Information Retention
• Information does not merely remain in long-
term storage waiting to be retrieved.
• It is constantly organized and reorganized, as
new chunks of information are received and
new links among those chunks are created.
• EX: Service upgrades (Banks, Telecom etc.)
Retrieval
• Retrieval is the process by which people
recover information from the long-term store;
it is frequently triggered by external cues.

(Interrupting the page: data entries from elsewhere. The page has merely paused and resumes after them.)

(* ===== verification/UploadQueue.v ===== *)
(** The background upload queue: retries of one upload ([hf/_upload_retry.py],
    [utils/http_retry.py]) and the bounded queue with its worker thread ([hf/upload_queue.py]) as
    a step relation of the client and the worker. *)
From Stdlib Require Import QArith SpecFloat.
From S2P Require Import Prelude Py PyStr PyText Fs Artifacts Atomic UploadState Retry.

Definition UploadError : exn_class := CUser (u "UploadError") CRuntimeError.

(** The upload callback, the attributes of exceptions that the record of an exception does not
    hold ([error.transient], and [error.response] as its status and [Retry-After] header), the
    parsing of a float literal and of an HTTP date, and the clock. *)
Class UploadSite (W : Type) := {
  upload : gmap path node -> list PublicationOp -> str -> PyM W unit;
  error_transient : exn -> bool;
  error_response : exn -> option (Z * option str);
  float_of_str : str -> option spec_float;
  http_date_delay : str -> PyM W (option Q) }.

(** * Retrying an upload *)

Definition BASE_DELAY_SECONDS : Q := 1 # 2.
Definition MAX_DELAY_SECONDS : Q := 8.
Definition MAX_SERVER_RETRY_AFTER_SECONDS : Q := 300.
Definition RESPONSE_CAUSE_DEPTH : nat := 10.

(** [min(max_s, max(0.0, f))] of a float. *)
Definition clamp_float (f : spec_float) (max_s : Q) : Q :=
  match f with
  | S754_zero _ | S754_nan => fmin max_s 0
  | S754_infinity s => if s then fmin max_s 0 else max_s
  | S754_finite s m e =>
      let v := if (0 <=? e)%Z then inject_Z (Zpos m * 2 ^ e) else (Zpos m # Z.to_pos (2 ^ (- e)))%Q in
      fmin max_s (fmax 0 (if s then - v else v)%Q)
  end.

Section Retrying.
Context {W : Type} `{!RetryEnv W} `{!UploadSite W}.

Definition numeric_retry_delay (value : str) (max_s : Q) : option Q :=
  (fun f => clamp_float f max_s) <$> float_of_str value.

Definition date_retry_delay (value : str) (max_s default_s : Q) : PyM W Q :=
  delay <- http_date_delay value;;
  ret match delay with Some d => fmin max_s (fmax 0 d) | None => default_s end.

Definition parse_retry_after (value : option str) (default_s max_s : Q) : PyM W Q :=
  match value with
  | None | Some [] => ret default_s
  | Some value =>
      match numeric_retry_delay value max_s with
      | Some d => ret d
      | None => date_retry_delay value max_s default_s
      end
  end.

Definition is_transient (e : exn) : bool :=
  if isinstance e UploadError then error_transient e else is_transient_network_error e.

Fixpoint rate_limited_response_from (n : nat) (current : option exn) : option (option str) :=
  match n, current with
  | S n, Some e =>
      match error_response e with
      | Some (429, header) => Some header
      | _ => rate_limited_response_from n (next_cause e)
      end
  | _, _ => None
  end.
Definition rate_limited_response (e : exn) : option (option str) :=
  rate_limited_response_from RESPONSE_CAUSE_DEPTH (Some e).

Definition rate_limit_delay (e : exn) : PyM W Q :=
  match rate_limited_response e with
  | None => ret 0%Q
  | Some header => parse_retry_after header 0 MAX_SERVER_RETRY_AFTER_SECONDS
  end.

Definition backoff_seconds (attempt : Z) : PyM W Q :=
  jitter <- uniform 0 BASE_DELAY_SECONDS;;
  ret (fmin (BASE_DELAY_SECONDS * inject_Z (2 ^ (attempt - 1))) MAX_DELAY_SECONDS + jitter)%Q.

(** [_should_retry] and [_wait_before_retry], without the log. *)
Definition should_retry_upload (e : exn) (attempt attempts : Z) : bool :=
  (attempt <? attempts) && is_transient e.
Definition wait_before_retry (attempt : Z) (e : exn) : PyM W bool :=
  backoff <- backoff_seconds attempt;;
  server <- rate_limit_delay e;;
  cancellation_wait (fmax backoff server).

Definition validate_attempts (attempts : Z) : outcome unit :=
  raise_if (attempts <? 1) (exc CValueError (msg "attempts must be >= 1")).

(** The loop of [_run_upload_attempts] over the attempt numbers. *)
Fixpoint attempts_from (call : PyM W unit) (attempts : Z) (numbers : list Z) : PyM W unit :=
  match numbers with
  | [] => ret tt
  | attempt :: numbers =>
      result <- try_except (call;; ret None)
        (fun e => if isinstance e CException then Some (ret (Some e)) else None);;
      match result with
      | None => ret tt
      | Some e =>
          if negb (should_retry_upload e attempt attempts) then throw e
          else
            cancelled <- wait_before_retry attempt e;;
            if cancelled : bool then throw e else attempts_from call attempts numbers
      end
  end.

Definition run_upload_attempts (call : PyM W unit) (attempts : Z) : PyM W unit :=
  lift (validate_attempts attempts);;
  attempts_from call attempts (seqZ 1 attempts).
End Retrying.

(** * The queue *)

Record UploadJob := {
  j_ops : list PublicationOp; j_message : str; j_state_path : option path;
  j_snapshot_dir : option path; j_op_shas : list pyval }.

(** What the worker thread is doing. *)
Inductive worker := Idle | Busy (job : option UploadJob) | Stopped | Crashed (job : UploadJob) (e : exn).

(** How one job ended: uploaded, or with the recorded failure. *)
Inductive ending := Uploaded | Failed (detail : pymsg).

(** The state of the queue object, the disk, the outside world and the record of what happened;
    [to_put] are the items a client that is blocked in [put] still has to put. *)
Record Queue (W : Type) := mkQueue {
  store : QState;
  world : W;
  jobs : list (option UploadJob);
  to_put : list (option UploadJob);
  failures : list pymsg;
  closed : bool;
  thread : worker;
  accepted : list UploadJob;
  finished : list (UploadJob * ending) }.
Arguments mkQueue {W} _ _ _ _ _ _ _ _ _.
Arguments store {W} _.
Arguments world {W} _.
Arguments jobs {W} _.
Arguments to_put {W} _.
Arguments failures {W} _.
Arguments closed {W} _.
Arguments thread {W} _.
Arguments accepted {W} _.
Arguments finished {W} _.

Section Queue.
Context {RT : Runtime} {FF : FileFormats} {W : Type} `{!RetryEnv W} `{!UploadSite W}.
Variable temporary_middle : gmap path node -> path -> str.
Variables (state_dir cwd : path).
(** Whether the queue was given a state directory. *)
Variable durable : bool.
Variables (max_pending attempts : Z).

(** The disk and the world, as the worker's computations see them. *)
Abbreviation Env := (FsState * W)%type.
Definition on_disk {A} (m : PyM FsState A) : PyM Env A := fun s =>
  let '(o, fs) := m s.1 in (o, (fs, s.2)).
Definition on_site {A} (m : gmap path node -> PyM W A) : PyM Env A := fun s =>
  let '(o, w) := m (tree s.1) s.2 in (o, (s.1, w)).

(** [BackgroundUploadQueue.__init__]: the checks of the arguments. *)
Definition check_arguments : outcome unit :=
  _ ← raise_if (max_pending <? 1) (exc CValueError (msg "max_pending must be positive"));
  raise_if (attempts <? 1) (exc CValueError (msg "attempts must be positive")).

Definition job_of_stored (s : StoredUpload) : UploadJob :=
  {| j_ops := su_ops s; j_message := su_message s; j_state_path := Some (su_state_path s);
     j_snapshot_dir := su_snapshot_dir s; j_op_shas := su_op_shas s |}.

(** [_build_job]. *)
Definition build_job (ops : list PublicationOp) (message : str) : PyM QState UploadJob :=
  if durable
  then stored <- persist temporary_middle state_dir ops message;; ret (job_of_stored stored)
  else ret {| j_ops := ops; j_message := message; j_state_path := None; j_snapshot_dir := None;
              j_op_shas := (fun _ => VNone) <$> ops |}.

(** * One job *)

(** [zip(ops, shas, strict=True)] with the early exit of the loop: the first mismatch. *)
Fixpoint first_mismatch (message : str) (ops : list PublicationOp) (shas : list pyval)
    (t : gmap path node) : outcome (option pymsg) :=
  match ops, shas with
  | [], [] => mret None
  | op :: ops, sha :: shas =>
      detail ← snapshot_mismatch message op sha t;
      match detail with
      | Some d => mret (Some d)
      | None => first_mismatch message ops shas t
      end
  | _, _ => Raise (exc CValueError (msg "zip() arguments have different lengths"))
  end.

Definition verify_job_snapshot (job : UploadJob) (t : gmap path node) : outcome (option pymsg) :=
  if negb durable then mret None else first_mismatch (j_message job) (j_ops job) (j_op_shas job) t.

Definition upload_with_retries (job : UploadJob) : PyM Env unit :=
  on_site (fun t => run_upload_attempts (upload t (j_ops job) (j_message job)) attempts).

(** [_process_job]: the failure it recorded itself, if any. *)
Definition process_job (job : UploadJob) : PyM Env (option pymsg) :=
  mismatch <- on_disk (reads (verify_job_snapshot job));;
  match mismatch with
  | Some d => ret (Some d)
  | None =>
      upload_with_retries job;;
      match j_state_path job with
      | None => ret None
      | Some p =>
          if negb durable then throw (exc CRuntimeError (msg "durable upload job has no state store"))
          else on_disk (delete_upload state_dir p (j_snapshot_dir job));; ret None
      end
  end.

(** The body of the worker's loop for a job: how it ended. *)
Definition work (job : UploadJob) : PyM Env ending :=
  try_except
    (recorded <- process_job job;;
     ret match recorded with Some d => Failed d | None => Uploaded end)
    (fun e => if isinstance e CException
              then Some (ret (Failed (FStr (j_message job ++ u ": ") :: exn_msg e))) else None).

(** * The client and the worker *)

Definition failure_of (x : ending) : list pymsg := match x with Uploaded => [] | Failed d => [d] end.

(** [submit] up to [put]. *)
Definition submit (ops : list PublicationOp) (message : str) (q : Queue W)
    : outcome unit * Queue W :=
  if closed q then (Raise (exc CRuntimeError (msg "upload queue is closed")), q)
  else match build_job ops message (store q) with
  | (Raise e, st) =>
      (Raise e, mkQueue st (world q) (jobs q) (to_put q) (failures q) (closed q) (thread q) (accepted q) (finished q))
  | (Ok job, st) =>
      (Ok tt, mkQueue st (world q) (jobs q) (to_put q ++ [Some job]) (failures q) (closed q) (thread q)
                (accepted q ++ [job]) (finished q))
  end.

(** [resume_pending] up to the first [put]. *)
Definition resume (q : Queue W) : outcome nat * Queue W :=
  if negb durable then (Ok 0%nat, q)
  else match resume_pending temporary_middle state_dir cwd (store q) with
  | (Raise e, st) =>
      (Raise e, mkQueue st (world q) (jobs q) (to_put q) (failures q) (closed q) (thread q) (accepted q) (finished q))
  | (Ok r, st) =>
      let new := job_of_stored <$> rr_uploads r in
      (Ok (rr_discovered r),
       mkQueue st (world q) (jobs q) (to_put q ++ (Some <$> new)) (failures q ++ rr_failures r) (closed q)
         (thread q) (accepted q ++ new) (finished q))
  end.

(** [close_and_wait] up to [put(None)]. *)
Definition close (q : Queue W) : Queue W :=
  if closed q then q
  else mkQueue (store q) (world q) (jobs q) (to_put q ++ [None]) (failures q) true (thread q) (accepted q) (finished q).

(** [upload_synchronously]: one more upload after the queue was closed. *)
Definition upload_synchronously (ops : list PublicationOp) (message : str) (q : Queue W)
    : outcome unit * Queue W :=
  if negb (closed q)
  then (Raise (exc CRuntimeError (msg "Synchronous final upload requires a drained, closed queue")), q)
  else
    let '(o, w) := upload (tree (q_fs (store q))) ops message (world q) in
    (o, mkQueue (store q) w (jobs q) (to_put q) (failures q) (closed q) (thread q) (accepted q) (finished q)).

(** [self._jobs.put]: enabled while the queue is not full. *)
Definition put (q : Queue W) : option (Queue W) :=
  match to_put q with
  | item :: rest =>
      if (len (jobs q) <? max_pending)%Z
      then Some (mkQueue (store q) (world q) (jobs q ++ [item]) rest (failures q) (closed q) (thread q) (accepted q) (finished q))
      else None
  | [] => None
  end.

(** One iteration of [_worker]: [get], or the job it holds. *)
Definition worker_step (q : Queue W) : option (Queue W) :=
  match thread q with
  | Idle =>
      match jobs q with
      | item :: rest =>
          Some (mkQueue (store q) (world q) rest (to_put q) (failures q) (closed q) (Busy item) (accepted q) (finished q))
      | [] => None
      end
  | Busy None =>
      Some (mkQueue (store q) (world q) (jobs q) (to_put q) (failures q) (closed q) Stopped (accepted q) (finished q))
  | Busy (Some job) =>
      Some match work job (q_fs (store q), world q) with
      | (Ok x, (fs, w)) =>
          mkQueue (mkQ fs (q_next (store q))) w (jobs q) (to_put q) (failures q ++ failure_of x) (closed q)
            Idle (accepted q) (finished q ++ [(job, x)])
      | (Raise e, (fs, w)) =>
          mkQueue (mkQ fs (q_next (store q))) w (jobs q) (to_put q) (failures q) (closed q)
            (Crashed job e) (accepted q) (finished q)
      end
  | Stopped | Crashed _ _ => None
  end.

(** Any interleaving of one client and the worker: the client calls a method when it is not
    blocked in [put], and [resume_pending] - which has no check of its own - before it closes the
    queue, as its two callers do. *)
Inductive qstep : Queue W -> Queue W -> Prop :=
  | QSubmit q ops message : to_put q = [] -> qstep q (submit ops message q).2
  | QResume q : to_put q = [] -> closed q = false -> qstep q (resume q).2
  | QClose q : to_put q = [] -> qstep q (close q)
  | QSynchronous q ops message : to_put q = [] -> qstep q (upload_synchronously ops message q).2
  | QPut q q' : put q = Some q' -> qstep q q'
  | QWork q q' : worker_step q = Some q' -> qstep q q'.

Definition start (st : QState) (w : W) : Queue W := mkQueue st w [] [] [] false Idle [] [].

Inductive reachable (st : QState) (w : W) : Queue W -> Prop :=
  | RStart : reachable st w (start st w)
  | RStep q q' : reachable st w q -> qstep q q' -> reachable st w q'.
End Queue.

• EX: When we see a product in the store TV, we
automatically retrieve the applicable
information our brains have stored (may be
from past experience of using the product or
we have seen it in ads)
Application of cognitive learning
• Problem solution based advertising
• EX: - out of phone credit, use bKash to
instantly recharge
- toothache, use sensodyne rapid relief
toothpaste for instant pain relief
Consumer Involvement
• All purchases, especially routine ones, do not
require complex and extensive information
processing and evaluation.
• This can be explained by consumer
involvement.
• Consumer involvement is the degree of
personal relevance that the product or
purchase holds for the consumer.
Consumer Involvement
• High-involvement purchases are very important to the
consumer (e.g., in terms of perceived risk) and thus
provoke extensive problem solving and information
processing (EX: Cars, Mobiles)
• Low-involvement purchases are not very important,
hold little relevance, have little perceived risk, and
provoke limited information processing (EX: Bread, Egg)
• Some products/services varies as high/low involvement
depending on the individual (EX: Shampoo)
Application of consumer involvement

• Marketers must provide adequate information


in appropriate places such as product label,
packaging, and ads for high-involvement
products
• Marketers may focus on product
differentiation in low-involvement products.